Simply put, Vesta is building a CDP-powered lending platform with a wider range of collateral than its competitors. It aims to be the go-to L2-native stablecoin powering the DeFi economies of rollups like Arbitrum, Optimism, zkSync, etc.
The $VST stablecoin will use dynamic interest rates known as the “reference rates” which fluctuate based on demand and underlying collateral risk.
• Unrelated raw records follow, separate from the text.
Section reconcile_more.
Context (stringToUuid : string → UUID).
Context (refreshOAuth2Token : string → nat → result (handle * string * string)).
Context (search : string → nat → result Wire.page).
Context (now_iso : string) (now_ms : Z) (getTime : string → Z).
Implicit Types (s : client) (tweet : Tweet.t) (agent : UUID).

Abbreviation memoryId := (memoryId stringToUuid).
Abbreviation roomIdOf := (roomIdOf stringToUuid).
Abbreviation tweetsToSave := (tweetsToSave stringToUuid).
Abbreviation cachedExistingIds := (cachedExistingIds stringToUuid).
Abbreviation newTweetMemory := (newTweetMemory stringToUuid).
Abbreviation cachedTweetMemory := (cachedTweetMemory stringToUuid).
Abbreviation tweetOfSearch := (tweetOfSearch now_iso now_ms getTime).
Abbreviation fetchSearchTweets :=
  (fetchSearchTweets refreshOAuth2Token search now_iso now_ms getTime).
Abbreviation populateFresh :=
  (populateFresh stringToUuid refreshOAuth2Token search now_iso now_ms getTime).
Abbreviation populateTimeline :=
  (populateTimeline stringToUuid refreshOAuth2Token search now_iso now_ms getTime).




(** X17: when the cache file is used.  [populateTimeline] takes the path
    of the cached results only if the id of some stored memory of the
    agent equals the raw id of a cached tweet; otherwise, and when there
    is no cache file, it does what a run without cache file does: it
    fetches and reconciles. *)
Theorem cache_file_branch s cachedResults :
  timeline_cache s = Some cachedResults →
  (∀ tweet m, tweet ∈ cachedResults → m ∈ memories s →
     Memory.agentId m = agentId s → Memory.id m ≠ Tweet.id tweet) →
  populateTimeline s = populateFresh s.
Proof.
  intros Hcache Hfresh.
  unfold ClientBase.populateTimeline, bind at 1, get at 1. rewrite Hcache.
  destruct (existsb _ cachedResults) eqn:Hex; [|done].
  exfalso. apply existsb_exists in Hex as (tweet & Hin & Hid).
  apply bool_decide_eq_true in Hid.
  apply list_elem_of_fmap in Hid as (m & Hm & Hstore).
  unfold getMemoriesByRoomIds in Hstore.
  rewrite list_elem_of_In, filter_In, <- list_elem_of_In in Hstore.
  destruct Hstore as [Hstore Hf].
  rewrite andb_true_iff, !bool_decide_eq_true in Hf. destruct Hf as [Hagent _].
  apply (Hfresh tweet m); [by apply list_elem_of_In | done | done | done].
Qed.


(** X19: a search that fails outright.  Without a cache file, when the
    search fails with an error that is neither an expired token nor a
    rate limit, [populateTimeline] throws that error after the one remote
    call: no memory is created and no cache file is written. *)
Theorem populate_search_failure s e :
  timeline_cache s = None →
  search ("@" +:+ to_string (twitterUsername s)) (api_calls s) = Throw e →
  credentialExpired e = false →
  code e ≠ Some 429%Z →
  populateTimeline s =
    (Throw e,
     set_trace (trace s ++ [ApiCall "search" (api_calls s)])
       (set_api_calls (S (api_calls s)) s)).
Proof.
  intros Hcache Hsearch He Hc.
  unfold ClientBase.populateTimeline, bind at 1, get at 1. rewrite Hcache.
  unfold ClientBase.populateFresh, bind at 1, get at 1.
  unfold ClientBase.fetchSearchTweets, executeWithTokenRefresh, try_catch, remote.
  unfold bind, get, modify, emit, modify, lift, ret. cbn.
  rewrite Hsearch. cbn. rewrite He. unfold rateLimited.
  by rewrite bool_decide_eq_false_2.
Qed.

Lemma app_nonempty_ne (r x : string) : x ≠ "" → r ≠ r +:+ x.
Proof.
  intros Hx. induction r as [|a r IH].
  - change ("" +:+ x) with x. congruence.
  - change (String a r +:+ x) with (String a (r +:+ x)).
    intros [= H]. by apply IH.
Qed.

(** X20: the two loops of [populateTimeline] write the same memory for a
    tweet, except for the link to the tweet it replies to: the loop over
    fetched tweets links to [stringToUuid(inReplyToStatusId)], the loop
    over cached tweets to [stringToUuid(inReplyToStatusId + "-" +
    agentId)], which is a different id wherever [stringToUuid] keeps
    different strings apart. *)
Theorem reply_links_differ agent me tweet r :
  Tweet.inReplyToStatusId tweet = JsStr r → r ≠ "" →
  let fresh := newTweetMemory agent me tweet in
  let cached := cachedTweetMemory agent me tweet in
  Memory.id fresh = Memory.id cached ∧
  Memory.userId fresh = Memory.userId cached ∧
  Memory.roomId fresh = Memory.roomId cached ∧
  Memory.createdAt fresh = Memory.createdAt cached ∧
  Memory.text (Memory.body fresh) = Memory.text (Memory.body cached) ∧
  Memory.inReplyTo (Memory.body fresh) = Some (stringToUuid r) ∧
  Memory.inReplyTo (Memory.body cached)
    = Some (stringToUuid (r +:+ "-" +:+ agent)) ∧
  (Inj (=) (=) stringToUuid →
   Memory.inReplyTo (Memory.body fresh) ≠ Memory.inReplyTo (Memory.body cached)).
Proof.
  intros Hr Hne. cbn. rewrite Hr.
  assert (Ht : truthy (JsStr r) = true) by (by destruct r).
  rewrite Ht. cbn. split_and!; try done.
  intros Hinj [= H]. apply Hinj in H. by apply app_nonempty_ne in H.
Qed.

End reconcile_more.


Lemma cache_file_branch_witness :
  timeline_cache client_cached_A = Some [Scenario.tweetA] ∧
  map Memory.id (memories client_cached_A) = ["uuid:1-agent"] ∧
  Scenario.populateTimeline client_cached_A =
  populateFresh Scenario.uuid Scenario.refresh_granted Scenario.search_abc
    "2024-01-01T00:00:00.000Z" 0%Z (fun _ => 0%Z) client_cached_A.
Proof.
  assert (Hc : timeline_cache client_cached_A = Some [Scenario.tweetA])
    by reflexivity.
  split; [exact Hc|]. split; [reflexivity|].
  apply (cache_file_branch Scenario.uuid Scenario.refresh_granted
           Scenario.search_abc "2024-01-01T00:00:00.000Z" 0%Z (fun _ => 0%Z)
           client_cached_A [Scenario.tweetA] Hc).
  intros tweet m Ht Hm _.
  apply list_elem_of_singleton in Ht. apply list_elem_of_singleton in Hm.
  subst. discriminate.
Defined.


Lemma populate_search_failure_witness :
  timeline_cache Scenario.client0 = None ∧
  credentialExpired forbidden = false ∧
  code forbidden ≠ Some 429%Z ∧
  ClientBase.populateTimeline Scenario.uuid Scenario.refresh_granted
    search_forbidden "2024-01-01T00:00:00.000Z" 0%Z (fun _ => 0%Z)
    Scenario.client0 =
  (Throw forbidden,
   set_trace [ApiCall "search" 0] (set_api_calls 1 Scenario.client0)).
Proof.
  assert (Hc : code forbidden ≠ Some 429%Z) by discriminate.
  split; [reflexivity|]. split; [reflexivity|]. split; [exact Hc|].
  exact (populate_search_failure Scenario.uuid Scenario.refresh_granted
           search_forbidden "2024-01-01T00:00:00.000Z" 0%Z (fun _ => 0%Z)
           Scenario.client0 forbidden eq_refl eq_refl eq_refl Hc).
Defined.

Lemma reply_links_differ_witness :
  Tweet.inReplyToStatusId reply_tweet = JsStr "3" ∧ "3" ≠ "" ∧
  Memory.inReplyTo (Memory.body
    (ClientBase.newTweetMemory Scenario.uuid "agent" (JsStr "42") reply_tweet))
    = Some "uuid:3" ∧
  Memory.inReplyTo (Memory.body
    (ClientBase.cachedTweetMemory Scenario.uuid "agent" (JsStr "42") reply_tweet))
    = Some "uuid:3-agent".
Proof.
  assert (Hr : Tweet.inReplyToStatusId reply_tweet = JsStr "3") by reflexivity.
  assert (Hne : "3" ≠ "") by discriminate.
  split; [exact Hr|]. split; [exact Hne|].
  destruct (reply_links_differ Scenario.uuid "agent" (JsStr "42") reply_tweet "3"
              Hr Hne) as (_ & _ & _ & _ & _ & H1 & H2 & _).
  split; [exact H1 | exact H2].
Defined.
The protocol deploys deposited collateral to earn additional yield and offset interest rates.
Vesta is also working on a simpler UI for leveraging positions where users can automate a looping process of minting $VST, using the $VST to buy collateral, and depositing the collateral to mint more $VST until the desired leverage is reached (similar to abracadabra’s $MIM).
To take out a loan on Vesta (mint $VST), users open a vault based on the type of collateral they’re depositing. Vaults currently accept $ETH, $renBTC, $gOHM, $ARB, $GMX, $GLP, and $DPX collateral with more types expected in the near future. Vesta has so far preferred to onboard censorship-resistant collateral.
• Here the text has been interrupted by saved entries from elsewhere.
(** Days from 1970-01-01 to the given date of the proleptic Gregorian
    calendar. *)
Definition days_from_civil (y m d : Z) : Z :=
  let y' := if m <=? 2 then y - 1 else y in
  let era := y' / 400 in
  let yoe := y' - era * 400 in
  let doy := (153 * (if 2 <? m then m - 3 else m + 9) + 2) / 5 + d - 1 in
  let doe := yoe * 365 + yoe / 4 - yoe / 100 + doy in
  era * 146097 + doe - 719468.

Definition civil_from_days (z : Z) : Z * Z * Z :=
  let z := z + 719468 in
  let era := z / 146097 in
  let doe := z - era * 146097 in
  let yoe := (doe - doe / 1460 + doe / 36524 - doe / 146096) / 365 in
  let y := yoe + era * 400 in
  let doy := doe - (365 * yoe + yoe / 4 - yoe / 100) in
  let mp := (5 * doy + 2) / 153 in
  let d := doy - (153 * mp + 2) / 5 + 1 in
  let m := if mp <? 10 then mp + 3 else mp - 9 in
  (if m <=? 2 then y + 1 else y, m, d).

Definition usec_per_day : Z := 86400000000.

(** [YYYY-MM-DD]: the microseconds from the epoch to the start of the
    day, and the rest of the text. *)
Definition iso_date (s : list N) : option (Z * list N) :=
  match s with
  | y1 :: y2 :: y3 :: y4 :: h1 :: m1 :: m2 :: h2 :: g1 :: g2 :: rest =>
      if ((h1 =? 45) && (h2 =? 45))%N then
        match number_of [y1; y2; y3; y4] 0, number_of [m1; m2] 0, number_of [g1; g2] 0 with
        | Some y, Some m, Some d =>
            if (1 <=? y) && (1 <=? m) && (m <=? 12) && (1 <=? d) && (d <=? days_in_month y m)
            then Some (days_from_civil y m d * usec_per_day, rest)
            else None
        | _, _, _ => None
        end
      else None
  | _ => None
  end.

(** [HH:MM:SS]: the microseconds since the start of the day. *)
Definition iso_clock (s : list N) : option (Z * list N) :=
  match s with
  | a1 :: a2 :: c1 :: b1 :: b2 :: c2 :: s1 :: s2 :: rest =>
      if ((c1 =? 58) && (c2 =? 58))%N then
        match number_of [a1; a2] 0, number_of [b1; b2] 0, number_of [s1; s2] 0 with
        | Some h, Some mi, Some se =>
            if (h <=? 23) && (mi <=? 59) && (se <=? 59)
            then Some (((h * 60 + mi) * 60 + se) * 1000000, rest)
            else None
        | _, _, _ => None
        end
      else None
  | _ => None
  end.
Vaults are over-collateralized, so more collateral value must be put down than $VST minted. Each collateral type has custom parameters adjusted for its risk/volatility and overall demand:
minimum collateral ratio (MCR)
dynamic interest rate
The MCR dictates the lowest ratio in which the collateral value can be relative to the borrowed amount. If the borrower’s collateral value falls below a vault’s minimum collateral ratio, the collateral is liquidated. The debt ceiling is a mint cap which determines how much total $VST can be borrowed against that collateral type.
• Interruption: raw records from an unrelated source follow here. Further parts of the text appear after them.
(* ================================================================= *)
(** ** Auxiliary definitions of the further properties *)

(** The snapshot a request carries. *)
Definition settingsOfInput (vars : RepositorySettingsInput) : Settings :=
  mkSettings (input_needsApproval vars)
             (input_decryptEnvironmentVariables vars)
             (input_configResolutionStrategy vars)
             (input_additionalEnvironment vars)
             (input_cacheVersion vars)
             (input_oidcSubIncludeClaimKeys vars).

(** The draft's cache version is the saved one or the sum of the saved
    one and 1. *)
Definition cacheVersionInv (st : State) : Prop :=
  cacheVersion (settings st) = cacheVersion (initialSettings st)
  \/ cacheVersion (settings st) = JS.numberAdd (cacheVersion (initialSettings st)) 1.

(** A safe integer: of magnitude below 2^53. *)
Definition safeInteger (v : Z) : Prop := (Z.abs v < 2 ^ 53)%Z.

Definition isClearCaches (e : Edit) : bool :=
  match e with
  | ClearCaches _ => true
  | _ => false
  end.

(** A form with two committed environment lines. *)
Definition sampleDistinctEnv : State :=
  applyEdits (init sampleSettings)
             [PendingInput "A=1"; AddEnv; PendingInput "B=2"; AddEnv].

(** A form with two committed environment lines, one of them twice. *)
Definition sampleWithEnv : State :=
  applyEdits (init sampleSettings)
             [PendingInput "A=1"; AddEnv; PendingInput "B=2"; AddEnv;
              PendingInput "A=1"; AddEnv].

(* ================================================================= *)
(** ** Lemmas on the built-ins *)

Lemma append_assoc (a b c : string) : (a ++ b) ++ c = a ++ (b ++ c).
Proof.
  induction a as [|x a IH]; simpl; [reflexivity | now rewrite IH].
Qed.

(** Every escape can be read back, whatever follows it. *)
Lemma unescape_escapeChar (c : ascii) (r : string) :
  JS.unescape (JS.escapeChar c ++ r) = Some (c, r).
Proof.
  destruct c as [[] [] [] [] [] [] [] []]; reflexivity.
Qed.

(** The escaped body followed by the closing quote is a prefix code. *)
Lemma escapeBody_prefix (a : string) :
  forall b r r',
    JS.escapeBody a ++ String JS.dquote r = JS.escapeBody b ++ String JS.dquote r' ->
    a = b /\ r = r'.
Proof.
  induction a as [|c a IH]; intros [|c' b] r r' H; simpl in H.
  - injection H as ->. split; reflexivity.
  - rewrite append_assoc in H. apply (f_equal JS.unescape) in H.
    rewrite unescape_escapeChar in H. discriminate H.
  - rewrite append_assoc in H. apply (f_equal JS.unescape) in H.
    rewrite unescape_escapeChar in H. discriminate H.
  - rewrite !append_assoc in H. apply (f_equal JS.unescape) in H.
    rewrite !unescape_escapeChar in H. injection H as -> H.
    destruct (IH _ _ _ H) as [-> ->]. split; reflexivity.
Qed.

Lemma QuoteJSONString_prefix (a b r r' : string) :
  JS.QuoteJSONString a ++ r = JS.QuoteJSONString b ++ r' -> a = b /\ r = r'.
Proof.
  unfold JS.QuoteJSONString. simpl. rewrite !append_assoc. simpl.
  intros H. injection H as H. now apply escapeBody_prefix in H.
Qed.

Lemma concat_QuoteJSONString_tail (x : string) (a : list string) :
  String.concat "," (map JS.QuoteJSONString (x :: a)) ++ "]"
  = JS.QuoteJSONString x ++ stringifyTail a.
Proof.
  revert x. induction a as [|y a IH]; intros x.
  - reflexivity.
  - change (String.concat "," (map JS.QuoteJSONString (x :: y :: a)))
      with (JS.QuoteJSONString x ++ "," ++ String.concat "," (map JS.QuoteJSONString (y :: a))).
    rewrite !append_assoc. rewrite IH. reflexivity.
Qed.

Lemma String_tail_eq (c : ascii) (a b : string) : String c a = String c b -> a = b.
Proof. intros H. injection H as H. exact H. Qed.

Lemma stringifyTail_cons (x : string) (a : list string) :
  stringifyTail (x :: a) = String JS.comma (JS.QuoteJSONString x ++ stringifyTail a).
Proof. reflexivity. Qed.

Lemma QuoteJSONString_head (x r : string) :
  exists t, JS.QuoteJSONString x ++ r = String JS.dquote t.
Proof. eexists. reflexivity. Qed.

Lemma stringifyTail_inj (a : list string) :
  forall b, stringifyTail a = stringifyTail b -> a = b.
Proof.
  induction a as [|x a IH]; intros [|y b] H.
  - reflexivity.
  - discriminate H.
  - discriminate H.
  - rewrite !stringifyTail_cons in H. apply String_tail_eq in H.
    apply QuoteJSONString_prefix in H. destruct H as [-> H].
    f_equal. now apply IH.
Qed.

Lemma stringify_cons (x : string) (a : list string) :
  JS.stringify (x :: a) = String "[" (JS.QuoteJSONString x ++ stringifyTail a).
Proof.
  unfold JS.stringify. rewrite concat_QuoteJSONString_tail. reflexivity.
Qed.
The dynamic interest rate paid by borrowers known as the “reference rate”. This replaces Vesta’s previous zero-interest model which relied on redemptions to maintain the peg. Reference rates change in response to $VST’s peg stability, rising when below peg to encourage repayments and falling when above peg to encourage supply expansion.
Borrowers may earn additional yield depending on the type of collateral they deposit. For example, $GMX deposits are immediately staked to earn $ETH yield. $GMX depositors get 80% of this $ETH yield just to borrow $VST (currently 3.02% APR)!
$VST offers holders some decent yield opportunities, most notably staking in Vesta Stability Pools. Staked $VST in a vault’s Stability Pool earns a bonus from vault liquidations, as liquidated collateral is purchased with staked $VST and distributed to the pool. Should a pool run dry, both the collateral and new debt is “redistributed” to active vaults. Liquidators are also compensated for gas cost.
Vesta’s V2 ambitions aim to re-construct its protocol design and improve $VSTA’s token utility. Ultimately V2 should improve $VST liquidity, achieve the multi-chain vision, and foster a stream of sustainable cashflow for $VSTA stakers. Most importantly, V2 makes the move away from interest-free loans to improve peg stability and increase protocol revenue.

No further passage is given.